Elle a expliqué qu’au moment où son pays cherchait un terrain pour construire une chancellerie à Dakar, le Sénégal avait aussi besoin d’une parcelle dans son pays pour construire son ambassade à Ankara. « Les deux pays ont signé alors un protocole d’échange de terrains. C’est dans ce cadre que l’Etat du Sénégal nous a proposé plusieurs terrains et nous avons accepté celui de la corniche qui va nous permettre de construire une chancellerie digne de la coopération sénégalo-turque », a dit Mme l’ambassadeur. Elle a indiqué que si son pays a choisi le terrain de la corniche, c’est parce qu’il a pensé qu’une ambassade doit être implantée dans un endroit fréquenté et accessible. Il s’y ajoute une question de visibilité. Mme Algan a informé que les locaux qu’occupe actuellement l’ambassade ne permettent pas d’accueillir les demandeurs de visas, composés d’hommes d’affaires, de chefs religieux… «Nos locaux actuels sont étroits. Les demandeurs de visas et autres visiteurs restent dehors sous le soleil – même quand il pleut – à attendre. La construction de cette chancellerie est une manière, pour nous, de rendre service aux Sénégalais, car ils auront une salle d’attente et d’autres infrastructures d’accueil», a-t-elle expliqué, insistant sur l’accessibilité qui a également guidé le choix de ce site.

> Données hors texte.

(* ===== verification/CardEcdh.v ===== *)
(** * CardEcdh: card ECDH with the PIN asked once

    [piggy-piv/src/card_ecdh.rs]: the slot 9D key agreement of a pigpen
    recipient over any transport, with the loop that asks for the PIN.  The
    [PinSource] is a parameter: a function of the request and of its own state
    [Q] (the user, the dialog).  The mutexes are taken and released inside one
    call, so the state they guard is threaded. *)

From Stdlib Require Import ZArith Lia String.
From stdpp Require Import base tactics list numbers.
From S2P Require Import Prelude PivError Guid Apdu Transport Walk Slot Session.

Local Open Scope Z_scope.

Definition SLOT_9D : Z := 0x9D.

Record PinRequest := MkPinRequest {
  pr_token_guid : Guid;
  pr_slot : Z;
  pr_retries_remaining : option Z;
}.

Inductive CardEcdhError : Type :=
| NotThisCard
| EcdhPinDeclined
| EcdhPinBlocked
| EcdhPiv (e : PivError).

(** [From<PivError>], and the [PinDeclined] of the source. *)
Definition piv_err {A} (c : res PivError A) : res CardEcdhError A := map_err EcdhPiv c.

Section CardEcdh.
Context {T : Type} `{ApduTransport T} (fuel : nat) (L : CertLib).

(** [PinSource::pin]; [None] is [PinDeclined]. *)
Context {Q : Type} (pin_source : PinRequest -> Q -> Q * option bytes).

Record CardEcdh := MkCardEcdh {
  ce_token : PivToken T;
  ce_source : Q;
  ce_cached_pin : option bytes;
}.

Definition card_ecdh_new (token : PivToken T) (source : Q) : CardEcdh := MkCardEcdh token source None.

Definition uncompressed_p256 (sec1 : bytes) (what : string) : res CardEcdhError bytes :=
  ok_or (p256_uncompressed L sec1) (EcdhPiv (PivCrypto (NotAPoint what))).

Definition with_token (token : PivToken T) (c : CardEcdh) : CardEcdh :=
  MkCardEcdh token (ce_source c) (ce_cached_pin c).

Definition holds (recipient : bytes) (c : CardEcdh) : option (CardEcdh * res CardEcdhError bool) :=
  match uncompressed_p256 recipient "recipient" with
  | Err e => Some (c, Err e)
  | Panic => Some (c, Panic)
  | Ok want =>
      match io_map_err EcdhPiv (read_slot_on fuel L SLOT_9D) (ce_token c) with
      | None => None
      | Some (token, slot) =>
          Some (with_token token c,
                let* slot := slot in
                let* point := piv_err (slot_sec1_point L slot) in
                Ok (bool_decide (point = want)))
      end
  end.

(** What [ecdh] owns while its session is open: the session, the source, and the
    guard of the cached PIN. *)
Record Run := MkRun {
  run_session : PinSession T;
  run_source : Q;
  run_cached : option bytes;
}.

(** A method of the session. *)
Definition on_session {A} (m : IO PivError (PinSession T) A) : IO PivError Run A :=
  fun r => match m (run_session r) with
           | Some (s, a) => Some (MkRun s (run_source r) (run_cached r), a)
           | None => None
           end.

Definition set_cached (pin : option bytes) (r : Run) : Run := MkRun (run_session r) (run_source r) pin.

(** [match cached.take() { Some(pin) => pin, None => self.pin_source.pin(..)? }] *)
Definition next_pin (guid : Guid) (retries_remaining : option Z) : IO CardEcdhError Run bytes :=
  fun r => match run_cached r with
           | Some pin => Some (set_cached None r, Ok pin)
           | None =>
               let (q, answer) := pin_source (MkPinRequest guid SLOT_9D retries_remaining) (run_source r) in
               Some (MkRun (run_session r) q None, ok_or answer EcdhPinDeclined)
           end.

(** [u8::try_from(retries).unwrap_or(u8::MAX)] *)
Definition retries_u8 (retries : Z) : Z := if (0 <=? retries) && (retries <=? 255) then retries else 255.

(** The [loop]; [None] when it has not ended within [n] turns. *)
Fixpoint pin_loop (n : nat) (guid : Guid) (retries_remaining : option Z) : IO CardEcdhError Run unit :=
  match n with
  | O => fun _ => None
  | S n =>
      do! pin := next_pin guid retries_remaining in
      do! verified := io_try (on_session (verify_pin fuel pin)) in
      match verified with
      | inl _ => io_modify (set_cached (Some pin))
      | inr (PinIncorrect retries) => pin_loop n guid (Some (retries_u8 retries))
      | inr PinBlocked => io_err EcdhPinBlocked
      | inr e => io_err (EcdhPiv e)
      end
  end.

(** The body of [ecdh] while the session is open. *)
Definition ecdh_body (n : nat) (guid : Guid) (want partner : bytes) : IO CardEcdhError Run bytes :=
  do! slot := io_map_err EcdhPiv (on_session (read_slot_on fuel L SLOT_9D)) in
  do! point := io_lift (piv_err (slot_sec1_point L slot)) in
  if negb (bool_decide (point = want)) then io_err NotThisCard
  else
    do! _ := pin_loop n guid None in
    io_map_err EcdhPiv (on_session (ecdh_derive fuel slot partner)).

Definition after_run (token : PivToken T) (t : T) (r : Run) : CardEcdh :=
  MkCardEcdh (with_transport t token) (run_source r) (run_cached r).

(** [response.get(..32)] *)
Definition shared_secret (response : bytes) : option bytes :=
  if 32 <=? len response then Some (ztake 32 response) else None.

(** Whichever way the body leaves, the session ends: by [end] or by its drop. *)
Definition ecdh_in_session (n : nat) (want partner : bytes) (c : CardEcdh) (s : PinSession T)
    : option (CardEcdh * res CardEcdhError bytes) :=
  let token := ce_token c in
  match ecdh_body n (tok_guid token) want partner (MkRun s (ce_source c) (ce_cached_pin c)) with
  | None => None
  | Some (r, Err e) => Some (after_run token (drop_session (run_session r)) r, Err e)
  | Some (r, Panic) => Some (after_run token (drop_session (run_session r)) r, Panic)
  | Some (r, Ok response) =>
      let (t, ended) := end_session (run_session r) in
      Some (after_run token t r,
            let* _ := piv_err ended in
            ok_or (shared_secret response) (EcdhPiv (PivCrypto EcdhResponseShort)))
  end.

Definition ecdh (n : nat) (recipient partner : bytes) (c : CardEcdh) : option (CardEcdh * res CardEcdhError bytes) :=
  let token := ce_token c in
  match (let* want := uncompressed_p256 recipient "recipient" in
         let* partner := uncompressed_p256 partner "partner key" in
         Ok (want, partner)) with
  | Err e => Some (c, Err e)
  | Panic => Some (c, Panic)
  | Ok (want, partner) =>
      match begin_pin_session fuel (tok_transport token) with
      | None => None
      | Some (inr (t, Err e)) => Some (with_token (with_transport t token) c, Err (EcdhPiv e))
      | Some (inr (t, Panic)) => Some (with_token (with_transport t token) c, Panic)
      | Some (inr (t, Ok nothing)) => match nothing with end
      | Some (inl s) => ecdh_in_session n want partner c s
      end
  end.
End CardEcdh.

Arguments CardEcdh T Q : clear implicits.
Arguments Run T {_} Q.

Mme Algan a précisé que ce terrain n’a pas été attribué par la mairie de Dakar, mais bien par l’Etat. Elle a rappelé que la Turquie a aussi attribué un terrain au Sénégal de la même valeur pour la construction d’une ambassade à Ankara. « Ceux qui dénoncent ce projet doivent arrêter de le faire et respecter ce protocole d’échange de terrains signé entre les deux Etats. C’est pour cette raison que nous n’envisageons pas de l’abandonner. D’ailleurs, les chantiers seront bientôt lancés. Car, nous avons reçu du ministère de l’Urbanisme et de l’Habitat le permis de construire», a informé l’ambassadeur de la Turquie au Sénégal. «Pour le moment, nous sommes encore dans la phase de préparation de ce projet. Je ne peux pas vous donner la date exacte du démarrage des travaux de construction. J’espère que ce sera pour bientôt », a-t-elle ajouté.
Le littoral sera protégé
Mme l’Ambassadeur a promis que le littoral sera bel et bien protégé. Toutefois, elle a dit ne pas comprendre l’acharnement de certains Sénégalais contre le projet de construction de la chancellerie alors qu’il existe d’autres bâtiments sur le site. « Je comprends que les gens sortent dans la rue pour demander que l’on protège le domaine maritime. Mais ce qui me pose problème, c’est que tout au long de la corniche, il y a des immeubles. Pourquoi, tant de commentaire sur notre projet de construction, en particulier le mur qui délimite notre terrain. Le terrain mis à la disposition de la Turquie est nu. Il n’y a même pas de verdure. En plus, il est éloigné de la mer, les populations pourront continuer, après la construction, à mener leurs activités. La chancellerie n’empêchera pas les gens d’accéder à la plage. Mieux, nous allons embellir les lieux. Il y aura des aménagements qui respecteront les normes de l’environnement», a dit l’ambassadeur. « Sincèrement, nous ne construisons pas cette chancellerie dans le but de faire du tort, mais pour faire bénéficier aux Sénégalais nos services », a déclaré Mme l’ambassadeur.